Icarus journal entries # 11 & 12

# 11

SUNDAY, 4 JULY 1999

Why is identity so important? You are an individual entity with an awareness of its own self. To be part of any community, you need to know yourself. You have to make choices in a variety of situations, and you should at least have somewhat of an idea why you make those specific decisions. This decision-making process affects your personality, and your personality is an essential part of this process. The development of a pattern is also revealed. Tomorrow you have to make the same type of decisions, or you have to make similar choices. So as to not completely estrange yourself from other people, there must be some degree of consistency between you-of-yesterday and you-of-today.

Identity is also a useful tool in the process of distinguishing between yourself and your environment. You are, after all, not a tree, and you’re not a dog or a garbage truck. You must know how and where you fit in your immediate environment, and in the greater reality, otherwise you won’t know what steps you need to take for the sake of self-preservation and survival.

Consider the situation in a theatre – people in the audience and the actors on stage. The individual members of the audience know the rules of the situation. They know the limits they can go to, and they know their place in the immediate vicinity (the theatre where the play will be performed). They won’t, for example, put their person in danger or put themselves in an embarrassing situation by jumping on stage and start slapping the actors (unless it’s an awful piece and you feel you’ve wasted your money).

To experience a sensation that you belong in a certain place or among a certain group of people means that your identity is most likely acceptable to others in the area. To feel that you belong somewhere also makes you feel safe, and it gives you a sense of self-worth.

On a more personal note, if it is so important for the individual’s well-being to feel that he belongs somewhere, I am doing myself great harm by keeping myself from fulfilling this need. In other words, if the conscious withholding of life-sustaining elements – such as to disrupt the flow of oxygen (by gassing yourself) or blood (by cutting your wrists) – amounts to suicide, then I am slowly choking myself to death, so to speak.

# 12

SUNDAY, 11 JULY 1999

A few points:

1) Working hard and knowing there’s cash in the pipeline promotes a sense of well-being. It also makes you unaware of certain things, or it reduces your awareness of it.

2) Rome was not built in a day. If you buy a house, you don’t automatically get closets full of bedding and piles of ornaments and children and a dog and a lawnmower. What will ultimately be a warm and pleasant home is built over a long period of time.
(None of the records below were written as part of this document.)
(* ===== verification/Result.v ===== *)
(** * Effects of functions that can fail

    A function of the source may reach undefined behaviour or abort, throw an
    exception, or return false after a failed check.  The monad [result] has the
    first two and values; a function that returns a boolean and fills a result
    when it is true is modelled as a [result] of an option, with its own
    sequencing for the early returns. *)

From S2P Require Import Prelude.

Module Result.

(** [None] is undefined behaviour, [inl] an exception, [inr] a value. *)
Definition result (A : Type) : Type := option (unit + A).

Definition ret {A} (a : A) : result A := Some (inr a).
Definition throw {A} : result A := Some (inl tt).

Definition rbind {A B} (k : A -> result B) (m : result A) : result B :=
  match m with
  | Some (inr a) => k a
  | Some (inl e) => Some (inl e)
  | None => None
  end.

Definition lift {A} (m : option A) : result A := match m with Some a => ret a | None => None end.

(** A CHECK_AND_ASSERT_THROW. *)
Definition ensure (b : bool) : result unit := if b then ret tt else throw.

(** Returning false unless the call returns true. *)
Definition rtry {A B} (k : A -> result (option B)) (m : result (option A)) : result (option B) :=
  rbind (fun r => match r with Some a => k a | None => ret None end) m.

(** A CHECK_AND_ASSERT_MES(b, false, ..). *)
Definition check (b : bool) : result (option unit) := ret (if b then Some tt else None).

Declare Scope result_scope.
Notation "'let*' x := e 'in' k" := (rbind (fun x => k) e)
  (at level 10, x pattern, e at level 100, k at level 200) : result_scope.
Notation "'let?' x := e 'in' k" := (rtry (fun x => k) e)
  (at level 10, x pattern, e at level 100, k at level 200) : result_scope.
Open Scope result_scope.

Lemma rbind_ret {A B} (k : A -> result B) a : rbind k (ret a) = k a.
Proof. done. Qed.

Lemma rtry_ret {A B} (k : A -> result (option B)) a : rtry k (ret (Some a)) = k a.
Proof. done. Qed.

Lemma ret_inj {A} (a b : A) : ret a = ret b -> a = b.
Proof. by intros [= ->]. Qed.

Lemma lift_some {A} (a : A) : lift (Some a) = ret a.
Proof. done. Qed.

Lemma ensure_holds b : b = true -> ensure b = ret tt.
Proof. by intros ->. Qed.

Lemma check_holds b : b = true -> check b = ret (Some tt).
Proof. by intros ->. Qed.

(** One step of a computation whose first part has a value. *)
Ltac rgo := rewrite ?lift_some, rbind_ret; cbv beta iota.
Ltac tgo := rewrite ?lift_some, rtry_ret; cbv beta iota.

(** What a sequence that has a value went through. *)
Lemma rbind_inv {A B} (k : A -> result B) m b :
  rbind k m = ret b -> exists a, m = ret a /\ k a = ret b.
Proof. destruct m as [[|a]|]; try discriminate. intros E. by exists a. Qed.

Lemma rtry_inv {A B} (k : A -> result (option B)) m b :
  rtry k m = ret (Some b) -> exists a, m = ret (Some a) /\ k a = ret (Some b).
Proof. intros E. apply rbind_inv in E as ([a|] & -> & E); [by exists a|discriminate]. Qed.

Lemma check_inv b u : check b = ret (Some u) -> b = true.
Proof. by destruct b. Qed.

Lemma ensure_inv b u : ensure b = ret u -> b = true.
Proof. by destruct b. Qed.

Lemma lift_inv {A} (m : option A) a : lift m = ret a -> m = Some a.
Proof. destruct m; [|discriminate]. by intros ->%ret_inj. Qed.

(** The first part of a computation that has a value has one. *)
Ltac rinv H x E :=
  apply rbind_inv in H as (x & E & H);
  repeat match type of H with (let '(_, _) := ?y in _) = _ => destruct y end.

End Result.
3) Success does not necessarily follow a chronological order of events. In many cases it is two steps forward and one and three-quarter steps back. But in the end you have visited all the important places on the journey, and when you open your eyes one day, you find yourself in a more pleasant situation.

Don’t worry if you don’t always follow a well thought-out plan. Just starting somewhere and then moving from one completed task to the next is better than deferring action until a perfect plan has been formulated.

Lastly, if your mood is already on the pale side, make sure you at least have clean underwear.